Calcium channel β-subunit binds to a conserved motif in the I-II cytoplasmic linker of the α1-subunit

Abstract

THE β-subunit is an integral component of purified voltage-sensitive Ca2+ channels1-3. Modulation of Ca2+ channel activity by the β-subunit, which includes significant increases in transmembrane current and/or changes in kinetics, is observed on coexpression of six α 1-subunit genes with four β-subunit genes in all α 1- β combinations tested4-12. Recent reports suggest that this regulation is not due to targeting of the α 1-subunit to the plasma membrane but is probably a result of a conformational change induced by the β-subunit11,13. Here we report that the β-subunit binds to the cytoplasmic linker between repeats I and II of the dihydropyridine-sensitive α 1-subunits from skeletal (α 1S) and cardiac muscles (α 1C-a), and also with the more distantly related neuronal α 1A and ω-conotoxin GVIA-sensitive aα 1B-subunits. Sequence analysis of the β-subunit binding site identifies a conserved motif (QQ-E - L-GY - WI - -E) positioned 24 amino acids from the IS6 transmem-brane domain in each α 1-subunit.

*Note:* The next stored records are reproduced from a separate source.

Definition A : Organization.t := Organization.mk 1 (base "ACTIVE") "A" "a@example.org".
Definition B : Organization.t := Organization.mk 2 (base "ACTIVE") "B" "b@example.org".
Definition cat : Category.t := Category.mk 1 (base "ACTIVE") "Lighting".
Definition zone : Zone.t := Zone.mk 1 (base "ACTIVE") "Hall".
Definition D1 : Device.t := Device.mk 1 (base "INACTIVE") "D1" 1 1 100 1.
Definition D2 : Device.t := Device.mk 2 (base "INACTIVE") "D2" 1 1 100 2.
Definition M1 : Measurement.t := Measurement.mk 1 (base "ACTIVE") 1 1 1%float.
Definition M2 : Measurement.t := Measurement.mk 2 (base "ACTIVE") 2 1 2%float.
Definition A1 : Alert.t := Alert.mk 1 (base "ACTIVE") 1 "over" 1 "HIGH" false.
Definition A2 : Alert.t := Alert.mk 2 (base "ACTIVE") 2 "over" 1 "LOW" false.

Definition user (id : Z) (name : string) : User.t := User.mk id name false true.
Definition root : User.t := User.mk 9 "root" true true.

Definition profile (id : Z) (name : string) (org : option Z) (role : string)
    : UserProfile.t :=
  UserProfile.mk id (base "ACTIVE") (user id name) org role "".

(** P: VIEWER of A.  Q: OPERATOR of A.  N: a profile without organization.
    Nobody: a user without profile.  Root: a superuser. *)
Definition P : Request.t := Request.mk (user 1 "p") (Some (profile 1 "p" (Some 1) "VIEWER")).
Definition Q : Request.t := Request.mk (user 2 "q") (Some (profile 2 "q" (Some 1) "OPERATOR")).
Definition N : Request.t := Request.mk (user 3 "n") (Some (profile 3 "n" None "VIEWER")).
Definition Nobody : Request.t := Request.mk (user 4 "x") None.
Definition Root : Request.t := Request.mk root None.

Definition db : DB.t :=
  DB.mk [cat] [A; B] [zone] [D1; D2] [M1; M2] [A1; A2]
    [profile 1 "p" (Some 1) "VIEWER"; profile 2 "q" (Some 1) "OPERATOR";
     profile 3 "n" None "VIEWER"].

Definition site : Site.t := Site.mk db [].

(** R: OPERATOR of B. *)
Definition R : Request.t := Request.mk (user 5 "r") (Some (profile 5 "r" (Some 2) "OPERATOR")).

(** D1 with a deletion date, in place of D1. *)
Definition D1_deleted : Device.t :=
  Device.set_base (BaseModel.set_deleted_at (Some 5) (Device.base D1)) D1.

Definition db_deleted : DB.t := DB.set_devices [D1_deleted; D2] db.

(** A site where organization A has the devices 1 .. n. *)
Definition fleet (n : nat) : list Device.t :=
  map (fun i => Device.mk (Z.of_nat i) (base "ACTIVE") ("D" ++ str i) 1 1 100 1)
      (seq 1 n).

Definition fleet_site (n : nat) : Site.t := Site.mk (DB.set_devices (fleet n) db) [].

Definition fleet_ids (n : nat) : list Z := map Z.of_nat (seq 1 n).
End Scenario.

(** * Properties *)

(** ** The visible scope *)

(** C1, as stated, fails: for a user without profile the reference
    algorithm of the specification gives an empty scope on categories, the
    registered admin shows every category. *)
Lemma C1_reference_algorithm_differs_on_master_data :
  QuerySet.rows Scenario.db (registered_get_queryset KCategory Scenario.Nobody)
    = [Scenario.cat]
  /\ QuerySet.rows Scenario.db (spec_visible_scope Scenario.Nobody KCategory) = [].
Proof. split; reflexivity. Qed.

(** The registered querysets, kind by kind. *)
Lemma registered_scope_by_kind (principal : Request.t) (k : EntityKind) (db : DB.t)
    (record : row k) :
  registered_get_queryset k principal db record
  = kind_first_visible_scope principal k db record.
Proof.
  destruct principal as [u p].
  unfold kind_first_visible_scope, principal_organization.
  destruct k; cbn [scoping registered_get_queryset]; try reflexivity;
    unfold DeviceAdmin.get_queryset, MeasurementAdmin.get_queryset,
      AlertAdmin.get_queryset, OrganizationFilteredAdmin.get_queryset;
    cbn [Request.user Request.profile];
    destruct (User.is_superuser u); cbn [negb]; try reflexivity;
    destruct p as [p|]; try reflexivity;
    destruct (UserProfile.organization p); reflexivity.
Qed.

(** C1, amended: for every principal and entity kind the visible scope is
    unrestricted for the NONE kinds whoever asks; for Device, Measurement and
    Alert it is unrestricted for a superuser, empty without a profile or
    without an organization, and otherwise the records whose organization
    (DIRECT) or whose device's organization (INDIRECT) is the principal's. *)
Theorem C1_visible_scope_kind_first :
  forall (principal : Request.t) (k : EntityKind) (db : DB.t) (record : row k),
    registered_get_queryset k principal db record
    = kind_first_visible_scope principal k db record.
Proof. intros. apply registered_scope_by_kind. Qed.

(** Rows a query never selects. *)
Lemma filter_nothing {A : Type} (f : A -> bool) (l : list A) :
  (forall x, In x l -> f x = false) -> filter f l = [].
Proof.
  induction l as [|x l IH]; intros Hf; cbn; [reflexivity|].
  rewrite (Hf x (or_introl eq_refl)). apply IH.
  intros y Hy. apply Hf. now right.
Qed.

(** The filtered admin never shows anything to a user that is not a
    superuser and has no organization, whatever the model. *)
Lemma filtered_admin_fail_closed (R : Type) `{Model R} (request : Request.t)
    (db : DB.t) (r : R) :
  User.is_superuser (Request.user request) = false ->
  principal_organization request = None ->
  OrganizationFilteredAdmin.get_queryset R request db r = false.
Proof.
  unfold OrganizationFilteredAdmin.get_queryset, principal_organization.
  intros -> ->. reflexivity.
Qed.

(** C2: a principal that is not a superuser and has no profile, or a
    profile without organization, sees no Device, Measurement or Alert. *)
Theorem C2_fail_closed :
  forall (principal : Request.t) (k : EntityKind) (db : DB.t),
    User.is_superuser (Request.user principal) = false ->
    (Request.profile principal = None
     \/ exists p, Request.profile principal = Some p
                  /\ UserProfile.organization p = None) ->
    scoping k <> NONE ->
    QuerySet.rows db (registered_get_queryset k principal) = [].
Proof.
  intros principal k db Hsu Horg Hk.
  assert (Hnone : principal_organization principal = None).
  { unfold principal_organization.
    destruct Horg as [-> | (p & -> & Hp)]; [reflexivity | exact Hp]. }
  apply filter_nothing. intros r _.
  destruct k; cbn in Hk; try congruence;
    now apply filtered_admin_fail_closed.
Qed.

Lemma C2_fail_closed_witness :
  QuerySet.rows Scenario.db (registered_get_queryset KDevice Scenario.Nobody) = []
  /\ QuerySet.rows Scenario.db (registered_get_queryset KAlert Scenario.N) = [].
Proof.
  split.
  - apply (C2_fail_closed Scenario.Nobody KDevice Scenario.db).
    + reflexivity.
    + left. reflexivity.
    + discriminate.
  - apply (C2_fail_closed Scenario.N KAlert Scenario.db).
    + reflexivity.
    + right. eexists. split; reflexivity.
    + discriminate.
Defined.

(** ** Bulk actions *)

(** A row the query does not select is at its place, unchanged, after the
    update. *)
Lemma updated_keeps_unselected {R : Type} `{Model R} (db : DB.t) (qs : QuerySet.t R)
    (set : R -> R) (i : nat) (r : R) :
  nth_error (objects db) i = Some r ->
  qs db r = false ->
  nth_error (QuerySet.updated db qs set) i = Some r.
Proof.
  intros Hi Hr. unfold QuerySet.updated.
  rewrite nth_error_map, Hi. cbn. now rewrite Hr.
Qed.

(** Narrowing to the ticked rows selects nothing outside the queryset. *)
Lemma filter_pk__in_outside {R : Type} `{Model R} (ids : list Z) (qs : QuerySet.t R)
    (db : DB.t) (r : R) :
  qs db r = false -> QuerySet.filter_pk__in ids qs db r = false.
Proof. intros Hr. unfold QuerySet.filter_pk__in. now rewrite Hr. Qed.

(** Whatever the filters and the ticks, an action writes no row outside
    the admin's queryset. *)
Lemma acted_on_outside {R : Type} `{Model R} (get_queryset : Request.t -> QuerySet.t R)
    (request : Request.t) (filters : QuerySet.t R) (select_across : bool)
    (selected : list Z) (db : DB.t) (r : R) :
  get_queryset request db r = false ->
  ModelAdmin.acted_on get_queryset request filters select_across selected db r = false.
Proof.
  intros Hr.
  assert (Hq : ModelAdmin.action_queryset get_queryset request filters select_across
                 selected db r = false).
  { unfold ModelAdmin.action_queryset, ChangeList.get_queryset.
    destruct select_across; [|apply filter_pk__in_outside]; now rewrite Hr. }
  unfold ModelAdmin.acted_on. destruct selected, select_across; auto.
Qed.

Lemma map_fixed {A : Type} (f : A -> A) (l : list A) :
  (forall x, In x l -> f x = x) -> map f l = l.
Proof.
  induction l as [|x l IH]; intros Hf; cbn; [reflexivity|].
  rewrite (Hf x (or_introl eq_refl)), IH; [reflexivity|].
  intros y Hy. apply Hf. now right.
Qed.

(** The database a device action leaves: the rows acted on get the state,
    the others are kept. *)
Lemma db_after_device_action
    (func : Request.t -> QuerySet.t Device.t -> Site.t -> Site.t) (v suffix : string) :
  (forall request queryset s,
      func request queryset s
      = Site.mk
          (DB.set_devices
             (QuerySet.updated (Site.db s) queryset (DeviceAdmin.set_state v))
             (Site.db s))
          (Site.shown s
           ++ [messages.mk messages.INFO
                 (str (QuerySet.count (Site.db s) queryset) ++ suffix)])) ->
  forall (request : Request.t) (filters : QuerySet.t Device.t) (select_across : bool)
         (selected : list Z) (s : Site.t),
    Site.db (ModelAdmin.response_action DeviceAdmin.get_queryset func request filters
               select_across selected s)
    = DB.set_devices
        (QuerySet.updated (Site.db s)
           (ModelAdmin.acted_on DeviceAdmin.get_queryset request filters select_across
              selected)
           (DeviceAdmin.set_state v))
        (Site.db s).
Proof.
  intros Hfunc request filters select_across selected s.
  unfold ModelAdmin.response_action, ModelAdmin.acted_on.
  destruct selected, select_across; rewrite ?Hfunc; try reflexivity.
  cbn [ModelAdmin.message_user Site.db]. unfold QuerySet.updated.
  rewrite map_fixed by reflexivity. now destruct (Site.db s).
Qed.

Lemma db_after_alert_action
    (func : Request.t -> QuerySet.t Alert.t -> Site.t -> Site.t) (v : bool)
    (suffix : string) :
  (forall request queryset s,
      func request queryset s
      = Site.mk
          (DB.set_alerts
             (QuerySet.updated (Site.db s) queryset (Alert.set_is_resolved v))
             (Site.db s))
          (Site.shown s
           ++ [messages.mk messages.INFO
                 (str (QuerySet.count (Site.db s) queryset) ++ suffix)])) ->
  forall (request : Request.t) (filters : QuerySet.t Alert.t) (select_across : bool)
         (selected : list Z) (s : Site.t),
    Site.db (ModelAdmin.response_action AlertAdmin.get_queryset func request filters
               select_across selected s)
    = DB.set_alerts
        (QuerySet.updated (Site.db s)
           (ModelAdmin.acted_on AlertAdmin.get_queryset request filters select_across
              selected)
           (Alert.set_is_resolved v))
        (Site.db s).
Proof.
  intros Hfunc request filters select_across selected s.
  unfold ModelAdmin.response_action, ModelAdmin.acted_on.
  destruct selected, select_across; rewrite ?Hfunc; try reflexivity.
  cbn [ModelAdmin.message_user Site.db]. unfold QuerySet.updated.
  rewrite map_fixed by reflexivity. now destruct (Site.db s).
Qed.

Lemma db_mark_as_active (request : Request.t) (filters : QuerySet.t Device.t)
    (select_across : bool) (selected : list Z) (s : Site.t) :
  Site.db (execute_action mark_as_active request filters select_across selected s)
  = DB.set_devices
      (QuerySet.updated (Site.db s)
         (ModelAdmin.acted_on DeviceAdmin.get_queryset request filters select_across
            selected)
         (DeviceAdmin.set_state "ACTIVE"))
      (Site.db s).
Proof.
  apply (db_after_device_action DeviceAdmin.mark_as_active "ACTIVE"
           " dispositivos marcados como activos.").
  reflexivity.
Qed.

Mutations within this motif reduce the stimulation of peak currents by the β-subunit and alter inactivation kinetics and voltage-dependence of activation. Conser-vation of the β-subunit binding motif in these functionally distinct calcium channels suggests a critical role for the I-II cytoplasmic linker of the α 1-subunit in channel modulation by the β-subunit. © 1994 Nature Publishing Group.